The lines wanted run from the first one below through the one with "induction 1 as". Return them exactly.

•••••

(** * Calendar aggregator: the fetch / normalize / merge / partition pipeline

    A shallow embedding of the two route handlers of the service
    ([GET /events] of [src/server.js], and [GET /wall] with its helper
    [formatEventTime]) together with the JavaScript primitives they use,
    and the properties of the pipeline proved over that embedding. *)

From Stdlib Require Import ZArith NArith Lia Bool Ascii String List.
From Stdlib Require Import Permutation Sorted.
From stdpp Require Import base list strings.
Import ListNotations.

Local Open Scope Z_scope.

(* ================================================================== *)
(** * JavaScript primitives used by the handlers *)
(* ================================================================== *)

Module Js.

(** A string-valued property as the calendar API types it
    ([string | null | undefined]). *)
Inductive value : Type :=
| undefined
| null
| str (s : string).

(** [Boolean(v)]: a string is truthy unless it is empty. *)
Definition truthy (v : value) : bool :=
  match v with
  | str s => negb (String.eqb s "")
  | _ => false
  end.

(** [a || b] *)
Definition or (a b : value) : value := if truthy a then a else b.

(** [a || "literal"], whose result is always a string. *)
Definition orString (a : value) (b : string) : string :=
  match a with
  | str s => if String.eqb s "" then b else s
  | _ => b
  end.
Lemma filter_hash_blanks (blanks r : list string) :
  Forall (fun b => strip b = "") blanks ->
  List.filter (fun l => startswith l "#") (blanks ++ r) = List.filter (fun l => startswith l "#") r.
Proof.
  induction 1 as [|b blanks Hb _ IH]; [reflexivity|].
  cbn [app List.filter]. destruct (blank_line_body b Hb) as (_ & -> & _). exact IH.
Qed.

Lemma headers_read_outside (ls : list string) :
  forall bs, bs <> FOUND_LINK ->
  Forall (fun l => startswith l "<a" = false) (lines_outside_code bs ls) ->
  headers_read bs ls = List.filter (fun l => startswith l "#") (lines_outside_code bs ls).
Proof.
  induction ls as [|l ls IH]; intros bs Hbs Hf; [reflexivity|].
  destruct bs; [|contradiction|]; cbn [headers_read lines_outside_code is_header_read] in *.
  - apply Forall_cons_iff in Hf as [Ha Hf']. rewrite Ha. cbn [negb andb List.filter].
    assert (Hn : next_state BODY l <> FOUND_LINK).
    { unfold next_state. rewrite Ha. simpl. repeat case_match; discriminate. }
    destruct (startswith l "#"); rewrite (IH _ Hn Hf'); reflexivity.
  - apply IH; [|exact Hf]. unfold next_state. case_match; discriminate.
Qed.

Lemma derived_run (ls : list string) :
  forall bs ll t n, bs <> FOUND_LINK ->
  Forall (fun l => startswith l "<a" = false /\ (startswith l "#" = true -> head_search l <> None))
    (lines_outside_code bs ls) ->
  link_inv t ->
  exists bs' t', body_run bs ll t n ls = Ok (bs', ll, t') /\ link_inv t'.
Proof.
  induction ls as [|l ls IH]; intros bs ll t n Hbs Hf Ht.
  - exists bs, t. split; [reflexivity | exact Ht].
  - destruct bs; [|contradiction|]; cbn [lines_outside_code body_run] in *.
    + apply Forall_cons_iff in Hf as [[Ha Hh] Hf']. unfold next_state in Hf'. rewrite Ha in Hf'.
      unfold body_step. rewrite Ha. cbv iota.
      destruct (startswith l "#") eqn:E.
      * destruct (head_search l) as [[k name]|] eqn:Hp; [|exfalso; now apply Hh].
        unfold make_toc_entry. rewrite Hp, header_to_link_eq. cbv beta iota.
        apply IH; [discriminate | exact Hf' | exact (link_inv_snoc t (k - 1) name _ _ Ht)].
      * destruct (startswith l fence); (apply IH; [discriminate | exact Hf' | exact Ht]).
    + unfold body_step. unfold next_state in Hf. destruct (startswith l fence);
        (apply IH; [discriminate | exact Hf | exact Ht]).
Qed.

(** C1: (a) when the first non-blank line of the document is not the TOC
    marker, no line read outside a code block starts with ["<a"], and
    every such line starting with ['#'] matches the header pattern, the
    scan succeeds; its TOC has one entry per line starting with ['#']
    outside the code blocks, in order, with that header's level and title;
    the anchor of each entry is the candidate derived from its title,
    suffixed with ["_n"] when [n] earlier entries have the same candidate;
    so entries with the same candidate have distinct anchors.  (b) When the
    first non-blank line is the TOC marker, it and the non-blank lines after
    it make no entry: the entries are those of the lines after that block. *)
Theorem derived_anchor_toc :
  (forall f : list string,
     has_leading_toc f = false ->
     Forall (fun l => startswith l "<a" = false /\ (startswith l "#" = true -> head_search l <> None))
       (lines_outside_code BODY f) ->
     exists t, scan_document f = Ok t /\
       map level_title (toc_info t) =
         map header_of (List.filter (fun l => startswith l "#") (lines_outside_code BODY f)) /\
       (forall j e, toc_info t !! j = Some e ->
          link e = suffixed (link_candidate (header_name e))
                     (candidate_count (link_candidate (header_name e)) (take j (toc_info t)))) /\
       (forall i j ei ej, i <> j -> toc_info t !! i = Some ei -> toc_info t !! j = Some ej ->
          link_candidate (header_name ei) = link_candidate (header_name ej) -> link ei <> link ej)) /\
  (forall (blanks : list string) (l : string) (toc rest : list string) (t : Tocsic),
     Forall (fun b => strip b = "") blanks -> strip l = toc_marker ->
     Forall (fun x => strip x <> "") toc ->
     (rest = [] \/ exists b r, rest = b :: r /\ strip b = "") ->
     scan_document (blanks ++ l :: toc ++ rest) = Ok t ->
     map level_title (toc_info t) = map header_of (headers_read BODY rest)).
Proof.
  split.
  - intros f Hs Hf.
    assert (Hend : forall t, link_inv t ->
      (forall j e, toc_info t !! j = Some e ->
         link e = suffixed (link_candidate (header_name e))
                    (candidate_count (link_candidate (header_name e)) (take j (toc_info t)))) /\
      (forall i j ei ej, i <> j -> toc_info t !! i = Some ei -> toc_info t !! j = Some ej ->
         link_candidate (header_name ei) = link_candidate (header_name ej) -> link ei <> link ej)).
    { intros t Hi. split; [exact (proj2 Hi)|]. intros i j ei ej. exact (link_inv_distinct t i j ei ej Hi). }
    destruct (blank_prefix_split f) as [Hb|(blanks & l & xs & -> & Hb & Hl)].
    + exists init_tocsic. split; [exact (scan_document_blank f Hb)|].
      split; [|exact (Hend _ link_inv_init)].
      pose proof (outside_code_blanks f [] Hb) as E1. cbn [lines_outside_code] in E1.
      rewrite !app_nil_r in E1. rewrite E1.
      pose proof (filter_hash_blanks f [] Hb) as E2. rewrite app_nil_r in E2. rewrite E2. reflexivity.
    + unfold has_leading_toc in Hs. rewrite (process_start_nonblank blanks l xs Hb Hl) in Hs.
      cbn [fst] in Hs.
      rewrite (outside_code_blanks blanks (l :: xs) Hb) in Hf |- *. apply Forall_app in Hf as [_ Hf].
      destruct (derived_run (l :: xs) BODY "" init_tocsic (length blanks) ltac:(discriminate) Hf
                  link_inv_init) as (bs' & t' & R & Hi).
      exists t'. split.
      { rewrite (scan_document_nonblank blanks l xs Hb Hl), Hs. unfold body_loop. now rewrite R. }
      split; [|exact (Hend t' Hi)].
      rewrite filter_hash_blanks by exact Hb.
      rewrite (run_headers _ _ _ _ _ _ _ _ R). cbn [toc_info init_tocsic map app].
      f_equal. apply headers_read_outside; [discriminate|].
      eapply Forall_impl; [exact Hf|]. intros x [Hx _]. exact Hx.
  - intros blanks l toc rest t Hb Hm Ht Hr H.
    assert (Hl : strip l <> "") by (rewrite Hm; unfold toc_marker; discriminate).
    rewrite (scan_document_nonblank blanks l (toc ++ rest) Hb Hl), Hm, String.eqb_refl in H.
    destruct (toc_loop_skip l toc rest (length blanks + 1) Ht) as [last' E]. rewrite E in H.
    destruct Hr as [->|(b & r & -> & Hb')].
    + cbn in H. injection H as <-. reflexivity.
    + cbn [toc_loop] in H. rewrite Hb' in H. cbn [String.eqb] in H. rewrite process_body_back in H.
      unfold body_loop in H.
      destruct (body_run BODY "" init_tocsic _ (b :: r)) as [[[bs' ll'] t']|] eqn:R; [|discriminate].
      injection H as <-. exact (run_headers _ _ _ _ _ _ _ _ R).
Qed.
(** * Email tracking server: the two server variants and their HTTP contracts

    Shallow embedding of [src/index.js] (better-sqlite3, schema with
    foreign keys, parameterised statements, extended [/api/stats]) and of
    the second server file (sql.js, in-memory database, schema without
    foreign keys, string-interpolated SELECTs).

    Modelling conventions.
    - A table is the list of its rows in rowid (insertion) order.
    - TEXT columns hold [string] (byte strings); a nullable TEXT column
      whose value comes from the JSON body is [option string], [None]
      being SQL NULL.
    - A DATETIME column holds the text ['YYYY-MM-DD HH:MM:SS'] produced by
      CURRENT_TIMESTAMP.  It is represented by the pair (day number,
      second of the day); the BINARY text order of the column is the
      lexicographic order of the pair, and DATE(t) is the day number.
    - Everything a handler reads from outside the database (clock, random
      generator, environment variables, engine configuration, and whether
      the engine raises on a statement) is gathered in a [world].
    - A thrown JavaScript exception is the [Throw] result.
    - Request values (path parameters, query parameters, headers, body
      fields) are text, or absent where the source allows for it; [req.ip]
      is taken to be defined.
    - A response is the call the handler makes on [res]: status, the
      headers it sets itself, and the payload, or a redirect.  What
      Express then puts on the wire for it (the entity tag, and 304 with an
      empty body for a conditional GET it judges fresh) is [Express.send]. *)

From stdpp Require Import gmap strings list.
From Stdlib Require Import ZArith Lia Ascii String Sorted.
From Stdlib Require Strings.Byte.

Local Open Scope string_scope.
Local Open Scope Z_scope.

(** ** Values *)

Record timestamp := { ts_day : Z; ts_sec : Z }.

Definition ts_ltb (a b : timestamp) : bool :=
  (ts_day a <? ts_day b) || ((ts_day a =? ts_day b) && (ts_sec a <? ts_sec b)).

Definition ts_leb (a b : timestamp) : bool := negb (ts_ltb b a).

(** SQL [DATE(t)]. *)
Definition DATE (t : timestamp) : Z := ts_day t.

(** JavaScript [a || b] on a possibly undefined string: the empty string is
    falsy as well. *)
Definition js_or (a : option string) (b : string) : string :=
  match a with
  | Some s => if String.eqb s "" then b else s
  | None => b
  end.

(** ** Tables *)

Record email_row := {
  e_id : string;
  e_subject : option string;
  e_recipient : option string;
  e_sent_at : timestamp;
  e_user_email : option string
}.

Record open_row := {
  o_id : Z;
  o_email_id : string;
  o_opened_at : timestamp;
  o_ip_address : string;
  o_user_agent : string
}.

Record link_row := {
  l_id : string;
  l_email_id : option string;
  l_original_url : option string;
  l_created_at : timestamp
}.

Record click_row := {
  c_id : Z;
  c_link_id : string;
  c_clicked_at : timestamp;
  c_ip_address : string;
  c_user_agent : string
}.

Record db := {
  emails : list email_row;
  opens : list open_row;
  links : list link_row;
  clicks : list click_row
}.

Definition empty_db : db :=
  {| emails := []; opens := []; links := []; clicks := [] |}.

(** ** The world of one request *)

Record world := {
  now : timestamp;                      (* CURRENT_TIMESTAMP *)
  entropy : nat -> Byte.byte;              (* the bytes crypto.randomBytes returns *)
  foreign_keys : bool;                  (* PRAGMA foreign_keys of the connection *)
  read_fails : bool;                    (* a SELECT of this request raises *)
  write_fails : bool;                   (* the INSERT of this request raises *)
  BASE_URL : option string;             (* process.env.BASE_URL *)
  RENDER_EXTERNAL_URL : option string   (* process.env.RENDER_EXTERNAL_URL *)
}.

Record request := {
  x_forwarded_for : option string;      (* req.headers['x-forwarded-for'] *)
  user_agent : option string;           (* req.headers['user-agent'] *)
  ip : string;                          (* req.ip *)
  protocol : string;                    (* req.protocol *)
  host : option string;                 (* req.get('host') *)
  if_none_match : option string;        (* req.headers['if-none-match'] *)
  if_modified_since : option string;    (* req.headers['if-modified-since'] *)
  cache_control : option string         (* req.headers['cache-control'] *)
}.

Inductive result (A : Type) : Type :=
  | Ok (a : A)
  | Throw.
Arguments Ok {A} a.
Arguments Throw {A}.

(** ** Storage engine: constraints and statements *)

Definition has_email (d : db) (id : string) : bool :=
  existsb (fun e => String.eqb (e_id e) id) (emails d).

Definition has_link (d : db) (id : string) : bool :=
  existsb (fun l => String.eqb (l_id l) id) (links d).

(** AUTOINCREMENT: one more than the largest rowid in the table. *)
Definition next_rowid (ids : list Z) : Z :=
  1 + fold_right Z.max 0 ids.

(** [INSERT INTO opens (email_id, ip_address, user_agent) VALUES (?, ?, ?)].
    [fk] tells whether the schema declares
    [FOREIGN KEY (email_id) REFERENCES emails(id)]. *)
Definition insert_open (fk : bool) (w : world) (d : db)
    (email_id ip_address user_agent : string) : result db :=
  if write_fails w then Throw
  else if fk && foreign_keys w && negb (has_email d email_id) then Throw
  else Ok {| emails := emails d;
             opens := opens d ++
               [{| o_id := next_rowid (map o_id (opens d));
                   o_email_id := email_id;
                   o_opened_at := now w;
                   o_ip_address := ip_address;
                   o_user_agent := user_agent |}];
             links := links d;
             clicks := clicks d |}.

(** [INSERT INTO clicks (link_id, ip_address, user_agent) VALUES (?, ?, ?)]. *)
Definition insert_click (fk : bool) (w : world) (d : db)
    (link_id ip_address user_agent : string) : result db :=
  if write_fails w then Throw
  else if fk && foreign_keys w && negb (has_link d link_id) then Throw
  else Ok {| emails := emails d;
             opens := opens d;
             links := links d;
             clicks := clicks d ++
               [{| c_id := next_rowid (map c_id (clicks d));
                   c_link_id := link_id;
                   c_clicked_at := now w;
                   c_ip_address := ip_address;
                   c_user_agent := user_agent |}] |}.

(** [INSERT INTO emails (id, subject, recipient, user_email) VALUES (?, ?, ?, ?)];
    [id] is the PRIMARY KEY. *)
Definition insert_email (w : world) (d : db) (id : string)
    (subject recipient user_email : option string) : result db :=
  if write_fails w then Throw
  else if has_email d id then Throw
  else Ok {| emails := emails d ++
               [{| e_id := id;
                   e_subject := subject;
                   e_recipient := recipient;
                   e_sent_at := now w;
                   e_user_email := user_email |}];
             opens := opens d;
             links := links d;
             clicks := clicks d |}.

(** [INSERT INTO links (id, email_id, original_url) VALUES (?, ?, ?)];
    [id] is the PRIMARY KEY; a NULL [email_id] passes the foreign key. *)
Definition insert_link (fk : bool) (w : world) (d : db) (id : string)
    (email_id original_url : option string) : result db :=
  if write_fails w then Throw
  else if has_link d id then Throw
  else if fk && foreign_keys w &&
          match email_id with
          | Some e => negb (has_email d e)
          | None => false
          end then Throw
  else Ok {| emails := emails d;
             opens := opens d;
             links := links d ++
               [{| l_id := id;
                   l_email_id := email_id;
                   l_original_url := original_url;
                   l_created_at := now w |}];
             clicks := clicks d |}.

(** ** Query building blocks *)

(** Inner join as SQLite runs it: a nested loop, one output row per
    matching pair. *)
Definition join {A B : Type} (l : list A) (r : list B) (on : A -> B -> bool)
    : list (A * B) :=
  flat_map (fun a => map (pair a) (List.filter (on a) r)) l.

(** [ORDER BY key DESC] on a DATETIME column; rows with equal keys keep
    their scan order (SQL leaves their order open; no statement below
    depends on it). *)
Fixpoint insert_desc {A : Type} (key : A -> timestamp) (x : A) (l : list A)
    : list A :=
  match l with
  | [] => [x]
  | y :: l' =>
      if ts_leb (key y) (key x) then x :: l
      else y :: insert_desc key x l'
  end.

Definition order_by_desc {A : Type} (key : A -> timestamp) (l : list A)
    : list A :=
  fold_right (insert_desc key) [] l.

(** [LIMIT n]. *)
Definition LIMIT {A : Type} (n : nat) (l : list A) : list A := firstn n l.

(** [MAX(col)] over DATETIME values; NULL on no rows. *)
Definition MAX (l : list timestamp) : option timestamp :=
  fold_right
    (fun t acc =>
       match acc with
       | None => Some t
       | Some m => Some (if ts_ltb m t then t else m)
       end) None l.

(** [GROUP BY day ORDER BY day] with [COUNT( * )]: groups kept in ascending
    order of the day. *)
Fixpoint bump (day : Z) (acc : list (Z * nat)) : list (Z * nat) :=
  match acc with
  | [] => [(day, 1%nat)]
  | (day', n) :: rest =>
      if day <? day' then (day, 1%nat) :: acc
      else if day =? day' then (day', S n) :: rest
      else (day', n) :: bump day rest
  end.

Definition group_count (days : list Z) : list (Z * nat) :=
  fold_left (fun acc day => bump day acc) days [].

(** [new Set(xs).size]. *)
Definition Set_size (xs : list string) : nat :=
  size (list_to_set xs : gset string).

(** ** HTTP replies *)

Record email_summary := {
  s_id : string;
  s_subject : option string;
  s_recipient : option string;
  s_sent_at : timestamp;
  open_count : nat;
  last_opened : option timestamp;
  click_count : nat
}.

Record open_view := {
  ov_opened_at : timestamp;
  ov_ip_address : string;
  ov_user_agent : string
}.

Record link_view := {
  lv_id : string;
  lv_original_url : option string;
  lv_click_count : nat
}.

Record click_view := {
  cv_clicked_at : timestamp;
  cv_ip_address : string;
  cv_user_agent : string;
  cv_original_url : option string
}.

Record stats_block := {
  totalOpens : nat;
  uniqueOpens : nat;
  totalClicks : nat;
  uniqueClicks : nat
}.

Record email_detail := {
  d_email : email_row;
  d_opens : list open_view;
  d_links : list link_view;
  d_clicks : list click_view;
  d_stats : stats_block
}.

Record stats_reply := {
  total_emails : nat;
  total_opens : nat;
  total_clicks : nat;
  opensByDay : list (Z * nat)
}.

Inductive payload : Type :=
  | Text (s : string)                               (* res.send(string) *)
  | Buffer (bytes : list Byte.byte)                 (* res.send(Buffer) *)
  | ErrorJson (error : string)                      (* res.json({ error }) *)
  | EmailCreated (emailId trackingPixel : string)
  | LinkCreated (linkId trackedUrl : string)
  | EmailList (rows : list email_summary)
  | EmailDetail (detail : email_detail)
  | Stats (s : stats_reply).

Inductive response : Type :=
  | Reply (status : Z) (headers : list (string * string)) (body : payload)
  | Redirect (status : Z) (location : option string)   (* res.redirect *).

(** What a handler leaves behind: the database, the response, and the
    lines written with console.error. *)
Record effect := {
  store : db;
  reply : response;
  console : list string
}.

(** ** The tracking pixel *)

Definition b64_value (c : ascii) : option N :=
  let n := N_of_ascii c in
  if ((65 <=? n) && (n <=? 90))%N then Some (n - 65)%N
  else if ((97 <=? n) && (n <=? 122))%N then Some (n - 71)%N
  else if ((48 <=? n) && (n <=? 57))%N then Some (n + 4)%N
  else if (n =? 43)%N then Some 62%N
  else if (n =? 47)%N then Some 63%N
  else None.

•••••

**Exercise response:**
(** * Calendar aggregator: the fetch / normalize / merge / partition pipeline

    A shallow embedding of the two route handlers of the service
    ([GET /events] of [src/server.js], and [GET /wall] with its helper
    [formatEventTime]) together with the JavaScript primitives they use,
    and the properties of the pipeline proved over that embedding. *)

From Stdlib Require Import ZArith NArith Lia Bool Ascii String List.
From Stdlib Require Import Permutation Sorted.
From stdpp Require Import base list strings.
Import ListNotations.

Local Open Scope Z_scope.

(* ================================================================== *)
(** * JavaScript primitives used by the handlers *)
(* ================================================================== *)

Module Js.

(** A string-valued property as the calendar API types it
    ([string | null | undefined]). *)
Inductive value : Type :=
| undefined
| null
| str (s : string).

(** [Boolean(v)]: a string is truthy unless it is empty. *)
Definition truthy (v : value) : bool :=
  match v with
  | str s => negb (String.eqb s "")
  | _ => false
  end.

(** [a || b] *)
Definition or (a b : value) : value := if truthy a then a else b.

(** [a || "literal"], whose result is always a string. *)
Definition orString (a : value) (b : string) : string :=
  match a with
  | str s => if String.eqb s "" then b else s
  | _ => b
  end.
Lemma filter_hash_blanks (blanks r : list string) :
  Forall (fun b => strip b = "") blanks ->
  List.filter (fun l => startswith l "#") (blanks ++ r) = List.filter (fun l => startswith l "#") r.
Proof.
  induction 1 as [|b blanks Hb _ IH]; [reflexivity|].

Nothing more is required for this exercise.